Our manufacturing Purchasing Managers’ Index (PMI) recovered from 51.4 to 53.0 in April. It was the first of its kind in Nigeria. Readings for four of the five sub-indices improved in the month. Our partner, NOI Polls, collects the data. An index is produced in advanced economies such as by the Institute for Supply Management (ISM) in the US, larger EMs such as Brazil, China and India, and a good number of emerging/frontier markets. It is based upon manufacturers’ responses to set questions on core variables in their businesses. Our highest reading to date has been 68.7 in December 2017 and our lowest 43.3 during selective lockdown in May 2020. In our unweighted model (that of the ISM), respondents are asked whether output, employment, new orders, suppliers’ delivery times and stocks of purchases have increased over the previous month, are flat or have fallen. A headline reading over 50 (ex 100) indicates expansion for the sector.
On a 12-month moving average basis, the headline index picked up from 51.1 to 51.7 in April.
PMIs, unlike the national accounts, are forward-looking indicators. Q2’20, which was broadly the quarter of lockdown in Nigeria, proved the low point of the year of COVID-19 for both series. We saw a modest recovery in Q4: GDP growth of 0.1% y/y and an average manufacturing PMI well above water at 53.6.
Neither the national accounts nor our PMI is seasonally adjusted. This is one reason why we do not share the confidence of the authorities that the positive growth achieved in Q4 will be maintained in the report from the statistics bureau for Q1.
Cement has proved highly resilient in life with COVID-19. Accounting for 9.8% of constant price manufacturing output, its growth of 3.9% last year was the highest of all segments other than the 4.0% posted by a small player (motor vehicles and assembly).
The results reported by listed producers in Q1’21 reinforce our point: Dangote Cement announced sales growth of 22% q/q, and Lafarge Africa 41%. In advanced economies with furlough schemes and other government support in place, we would probably point to home improvements by consumers obliged to work from home. In this case, we suggest that the driver was FGN orders for its infrastructure programme.
Our surveys include trigger questions, which are put to respondents when they have given the same answer on a sub-index for two successive months and then change it for the third. Themes in this report include a small improvement in household finances and the benefit of an easing of COVID-related restrictions.
The most common answer in our surveys is ‘no change’, accounting for over 50% of responses for all five sub-indices. In employment and suppliers’ delivery times, its share exceeded 80%.

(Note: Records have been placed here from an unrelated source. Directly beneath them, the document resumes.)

(* ===== verification/CondCmdProps.v ===== *)
(** Three commands that do not do what is asked: AddCond with an interval,
    DelCond of an event condition, ExecScene with another enabling. *)
From stdpp Require Import gmap strings.
From S2P Require Import Prelude Heap CString HashTable SceneTimer SceneCond SceneSync SceneData PtrHash PtrRefine PtrProps ActionList CondList CondRefine SceneTruth SceneRefine SceneFire SceneOps SceneEvent OpsRefine OpsProps DelProps ScenePanel SceneList SceneRemove RemoveProps AddProps Json SceneCmd SceneDispatch EngineProps CmdProps.

Section cond.
Context (char_signed : bool) (this tbl : positive).
Abbreviation engine := (engine char_signed this tbl).

(** A command on a scene of the engine. *)
Lemma of_scene_id_run {A} s c m l1 h l2 d id (err : Z -> A) (k : string -> ptr -> L A) Q :
  engine s c m (l1 ++ h :: l2) -> text "Id" INDEX_MAX_LEN d = Some id -> named id (hScene h) = true ->
  wp (k id (Some (hAt h))) s Q -> wp (of_scene_id (Some this) d err k) s Q.
Proof.
  intros E Hid Hn HQ. unfold of_scene_id, need. rewrite Hid. wp_step.
  eapply wp_mono; [by eapply scene_lock_engine|]. intros [] s0 ->. wp_step.
  eapply wp_mono; [by eapply scene_list_get_engine|].
  intros p s0 (-> & [(k1 & h' & k2 & Hk & Hn' & _ & ->)|[Hf ->]]); cbn [is_null].
  - assert (h' = h) as ->; [|done]. eapply same_held; [exact E| | |exact Hn'|exact Hn].
    + rewrite Hk. apply elem_of_app. right. by left.
    + apply elem_of_app. right. by left.
  - exfalso. apply Forall_app in Hf as [_ Hf]. apply Forall_cons in Hf as [Hf _]. congruence.
Qed.

Lemma of_scene_id_fault {A} s c m l1 h l2 d id (err : Z -> A) (k : string -> ptr -> L A) e :
  engine s c m (l1 ++ h :: l2) -> text "Id" INDEX_MAX_LEN d = Some id -> named id (hScene h) = true ->
  k id (Some (hAt h)) s = Fault e -> of_scene_id (Some this) d err k s = Fault e.
Proof.
  intros E Hid Hn Hk. unfold of_scene_id, need. rewrite Hid.
  apply fault_after. eapply wp_mono; [by eapply scene_lock_engine|]. intros [] s0 ->.
  apply fault_after. eapply wp_mono; [by eapply scene_list_get_engine|].
  intros p s0 (-> & [(k1 & h' & k2 & Hks & Hn' & _ & ->)|[Hf ->]]); cbn [is_null].
  - assert (h' = h) as ->; [|done]. eapply same_held; [exact E| | |exact Hn'|exact Hn].
    + rewrite Hks. apply elem_of_app. right. by left.
    + apply elem_of_app. right. by left.
  - exfalso. apply Forall_app in Hf as [_ Hf]. apply Forall_cons in Hf as [Hf _]. congruence.
Qed.

(** A scene is at one place. *)
Lemma same_split s c m l1 h l2 k1 k2 : engine s c m (l1 ++ h :: l2) -> l1 ++ h :: l2 = k1 ++ h :: k2 -> l1 = k1 /\ l2 = k2.
Proof.
  intros E Hk. pose proof (en_ids _ _ _ _ _ _ _ E) as N. apply NoDup_fmap_1 in N. clear E. revert k1 N Hk.
  induction l1 as [|x l1 IH]; intros [|y k1] N Hk; cbn [app] in *; simplify_eq; try (apply NoDup_cons in N as [Nx N]).
  - done.
  - exfalso. apply Nx, elem_of_app. right. by left.
  - exfalso. apply Nx, elem_of_app. right. by left.
  - match goal with Hl : _ ++ _ = _ ++ _ |- _ => destruct (IH k1 N Hl) as [-> ->] end. done.
Qed.

(** What is read into the 8 bytes at the end of the condition, 124 of them. *)
Lemma read_interval_overruns d t s :
  cJSON_GetObjectItem d "TriggerInterval" = Some (JString t) ->
  read_member "TriggerInterval" KEY_MAX_LEN TRIGGER_INTERVAL_MAX_LEN (sizeof_time_cond - 160) d s = Fault OutOfBounds.
Proof. intros H. unfold read_member, JSON_value_get. by rewrite H. Qed.

Lemma read_member_cases key n size room d s :
  (exists v, read_member key n size room d s = Val (v, s)) \/ read_member key n size room d s = Fault OutOfBounds.
Proof. unfold read_member. destruct (JSON_value_get _ _ _) as [| |t w]; [eauto..|]. destruct (_ || _); eauto. Qed.

(** AddCond of a time condition whose interval is given as a string always
    writes past the end of the condition on the stack: the text is copied, and
    filled up, with the length of a key. *)
Theorem add_cond_interval_overruns s c m l1 h l2 d id logic kind key t :
  engine s c m (l1 ++ h :: l2) -> text "Id" INDEX_MAX_LEN d = Some id -> named id (hScene h) = true ->
  text "Logic" LOGIC_MAX_LEN d = Some logic -> text "CondType" TYPE_MAX_LEN d = Some kind -> is_kind "Time" kind = true ->
  text "TimeKey" KEY_MAX_LEN d = Some key -> cJSON_GetObjectItem d "TriggerInterval" = Some (JString t) ->
  hyScene_Add_Cond char_signed (Some this) d s = Fault OutOfBounds.
Proof.
  intros E Hid Hn Hlogic Hkind Htime Hkey Hi. unfold hyScene_Add_Cond.
  eapply of_scene_id_fault; [exact E|exact Hid|exact Hn|]. unfold need at 1 2. rewrite Hlogic, Hkind. cbv beta iota.
  rewrite Htime. unfold command_time_cond, need at 1. rewrite Hkey. unfold mbind, M_bind.
  destruct (read_member_cases "TriggerType" KEY_MAX_LEN TRIGGER_TYPE_MAX_LEN (sizeof_time_cond - 128) d s) as [[v ->]| ->]; [|done].
  by rewrite (read_interval_overruns d t s Hi).
Qed.

Lemma scene_cond_del_unknown s c m ds h x t key emptied settle res :
  engine s c m ds -> h ∈ ds -> find_id (acSceneId (hScene h)) (m key) = None ->
  wp (scene_cond_del char_signed (Some this) (Some (hAt h)) x t key emptied settle res) s (fun r s' => r = NotFoundErr /\ s' = s).
Proof.
  intros E Hh Hf. pose proof (en_holds _ _ _ _ _ _ _ E) as H. rewrite Forall_forall in H.
  destruct (en_table _ _ _ _ _ _ _ E) as (n & _ & T). unfold scene_cond_del.
  wp_step. eapply wp_load; [apply (H h Hh)|reflexivity|]. wp_step. eapply wp_mono; [by eapply tab_find_spec|].
  intros r s' [-> ->]. rewrite Hf. cbn [fmap option_fmap option_map is_null]. by wp_step.
Qed.

(** DelCond of an event condition does not read the key: unless the scene
    has a condition on the device with the empty key, the answer is that there
    is none, and nothing is deleted. *)
Theorem del_event_cond_finds_nothing s c m l1 h l2 d id logic kind dev :
  engine s c m (l1 ++ h :: l2) -> text "Id" INDEX_MAX_LEN d = Some id -> named id (hScene h) = true ->
  text "Logic" LOGIC_MAX_LEN d = Some logic -> is_or logic || is_and logic = true ->
  text "CondType" TYPE_MAX_LEN d = Some kind -> is_kind "Event" kind = true ->
  text "DevId" DEV_ID_MAX_LEN d = Some dev -> strn_eq DEV_ID_MAX_LEN dev JSON_VALUE_ALL = false ->
  find_id (acSceneId (hScene h)) (m (event_hash_key dev "")) = None ->
  wp (hyScene_Del_Cond char_signed (Some this) d) s (fun r s' => r = NotFoundErr /\ s' = s).
Proof.
  intros E Hid Hn Hlogic Hoa Hkind Hev Hdev Hall Hf.
  assert (Hh : h ∈ l1 ++ h :: l2) by (apply elem_of_app; right; by left).
  assert (Hnall : strn_eq LOGIC_MAX_LEN logic JSON_VALUE_ALL = false).
  { apply orb_true_iff in Hoa. unfold is_or, is_and in Hoa. destruct (strn_eq _ logic JSON_VALUE_ALL) eqn:Ha; [|done].
    unfold strn_eq in *. rewrite !bool_decide_eq_true in *. rewrite Ha in Hoa. by destruct Hoa as [Hx|Hx]; vm_compute in Hx. }
  assert (Hnt : is_kind "Time" kind = false).
  { unfold is_kind, strn_eq in *. apply bool_decide_eq_true in Hev. apply bool_decide_eq_false. rewrite Hev. by vm_compute. }
  unfold hyScene_Del_Cond. eapply of_scene_id_run; [exact E|exact Hid|exact Hn|].
  unfold need at 1. rewrite Hlogic, Hnall. unfold need at 1. rewrite Hkind. unfold del_conds, need. rewrite Hnt, Hev, Hdev, Hall.
  destruct (is_or logic); [|destruct (is_and logic); [|done]].
  - unfold scene_event_or_cond_del. cbn [is_null orb ecKey ecDevId]. change (strn_eq KEY_MAX_LEN "" _) with false. cbv iota.
    by eapply scene_cond_del_unknown.
  - unfold scene_event_and_cond_del. cbn [is_null orb ecKey ecDevId]. by eapply scene_cond_del_unknown.
Qed.

(** ExecScene that disables a scene stores the name and the delay cut to the
    lengths of an id and of a state. *)
Theorem exec_scene_cuts_texts s c m l1 h l2 d id enable :
  engine s c m (l1 ++ h :: l2) -> text "Id" INDEX_MAX_LEN d = Some id -> named id (hScene h) = true ->
  text "Enable" STATE_MAX_LEN d = Some enable -> strn_eq STATE_MAX_LEN (acSceneEnable (hScene h)) enable = false ->
  strn_eq STATE_MAX_LEN enable "1" = false -> db_results (glob s) = [] ->
  wp (hyScene_Exec (Some this) d) s (fun r s' => r = NoErr /\ exists sc,
    engine s' c m (l1 ++ Held (hAt h) sc (hLists h) (hAction h) (hPanels h) :: l2) /\ acSceneEnable sc = enable /\
    acSceneName sc = str_take INDEX_MAX_LEN (acSceneName (hScene h)) /\
    acExecDelayed sc = str_take STATE_MAX_LEN (acExecDelayed (hScene h))).
Proof.
  intros E Hid Hn Hen Hne Hoff Hdb. assert (Hh : h ∈ l1 ++ h :: l2) by (apply elem_of_app; right; by left).
  pose proof (en_holds _ _ _ _ _ _ _ E) as H. rewrite Forall_forall in H.
  unfold hyScene_Exec. eapply of_scene_id_run; [exact E|exact Hid|exact Hn|]. wp_step.
  eapply wp_load; [apply (H h Hh)|reflexivity|]. cbv zeta. rewrite Hen, Hne. wp_step.
  eapply wp_mono; [by eapply scene_list_set_engine|].
  intros r s' [(k1 & k & k2 & Hk & Hnk & Hr & E')|(Hf & _ & _)].
  - assert (k = h) as -> by (eapply same_held; [exact E|rewrite Hk; apply elem_of_app; right; by left|done..]).
    rewrite (Hr Hdb). cbn [negb]. change (NoErr =? NoErr) with true. cbn [negb]. rewrite Hoff. wp_step. split; [done|].
    assert (l1 = k1 /\ l2 = k2) as [<- <-] by (eapply same_split; [exact E|exact Hk]).
    exists (set_texts (enabled_scene id enable (hScene h)) (hScene h)). split; [exact E'|].
    cbn [acSceneEnable acSceneName acExecDelayed set_texts enabled_scene command_scene]. split_and!.
    + rewrite str_take_take. by eapply text_short.
    + by apply str_take_le; vm_compute; lia.
    + by apply str_take_le; vm_compute; lia.
  - exfalso. rewrite Forall_forall in Hf. cbn [acSceneId enabled_scene command_scene] in Hf. by rewrite (Hf h Hh) in Hn.
Qed.
End cond.

Definition in_scene (fs : list (string * string)) : json := object_of (("Id", "s1") :: fs)%string.

Lemma add_cond_interval_overruns_witness :
  engine true 50 51 doomed_mem doomed_class pair_chain [doomed_held] /\
  hyScene_Add_Cond true (Some 50%positive)
    (in_scene [("Logic", "Or"); ("CondType", "Time"); ("TimeKey", "t1"); ("TriggerInterval", "5")]%string) doomed_mem =
  Fault OutOfBounds.
Proof.
  split; [exact doomed_engine|].
  apply (add_cond_interval_overruns true 50 51 doomed_mem doomed_class pair_chain [] doomed_held [] _ "s1" "Or" "Time" "t1" "5").
  - exact doomed_engine.
  - vm_compute. reflexivity.
  - reflexivity.
  - vm_compute. reflexivity.
  - vm_compute. reflexivity.
  - vm_compute. reflexivity.
  - vm_compute. reflexivity.
  - vm_compute. reflexivity.
Defined.

(** The condition on the lamp is there. *)
Lemma del_event_cond_finds_nothing_witness :
  find_id "s1" (pair_chain lamp_key) <> None /\
  wp (hyScene_Del_Cond true (Some 50%positive)
    (in_scene [("Logic", "Or"); ("CondType", "Event"); ("DevId", "lamp"); ("Key", "Switch")]%string)) doomed_mem
    (fun r s' => r = NotFoundErr /\ s' = doomed_mem).
Proof.
  split; [vm_compute; discriminate|].
  apply (del_event_cond_finds_nothing true 50 51 doomed_mem doomed_class pair_chain [] doomed_held [] _ "s1" "Or" "Event" "lamp").
  - exact doomed_engine.
  - vm_compute. reflexivity.
  - reflexivity.
  - vm_compute. reflexivity.
  - vm_compute. reflexivity.
  - vm_compute. reflexivity.
  - vm_compute. reflexivity.
  - vm_compute. reflexivity.
  - vm_compute. reflexivity.
  - vm_compute. reflexivity.
Defined.

Lemma exec_scene_cuts_texts_witness :
  wp (hyScene_Exec (Some 50%positive) (in_scene [("Enable", "0")]%string)) doomed_mem (fun r s' => r = NoErr /\ exists sc,
    engine true 50 51 s' doomed_class pair_chain [Held 10 sc (pair_lists true) 5 []] /\ acSceneEnable sc = "0").
Proof.
  eapply wp_mono.
  - apply (exec_scene_cuts_texts true 50 51 doomed_mem doomed_class pair_chain [] doomed_held [] (in_scene [("Enable", "0")]%string) "s1" "0").
    + exact doomed_engine.
    + vm_compute. reflexivity.
    + reflexivity.
    + vm_compute. reflexivity.
    + vm_compute. reflexivity.
    + vm_compute. reflexivity.
    + reflexivity.
  - intros r s' (Hr & sc & E & He & _). split; [exact Hr|]. exists sc. split; [exact E|exact He].
Defined.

The FGN has set a target of a 20% manufacturing share of GDP by 2023. This is ambitious, the latest figure being 12.8% in 2020 at current prices. The aspiration is drawn, we assume, from East Asian success stories. In this model commercial agriculture provides the raw materials for a wide range of manufacturing goods, which would explain why the federal industry ministry plans to finalise strategies for oil palm, and clothing and textiles later this year.
The readings for China in April are 51.1 (official) and 51.9 (Caixin/independent), the best for four months. We should be a little wary of making country comparisons. Given that China was the only leading economy to have expanded last year and achieved double-digit growth in Q1’21, we might reasonably have expected a series of higher headline readings. Our explanation is that respondents in China tend to be more cautious than their counterparts elsewhere.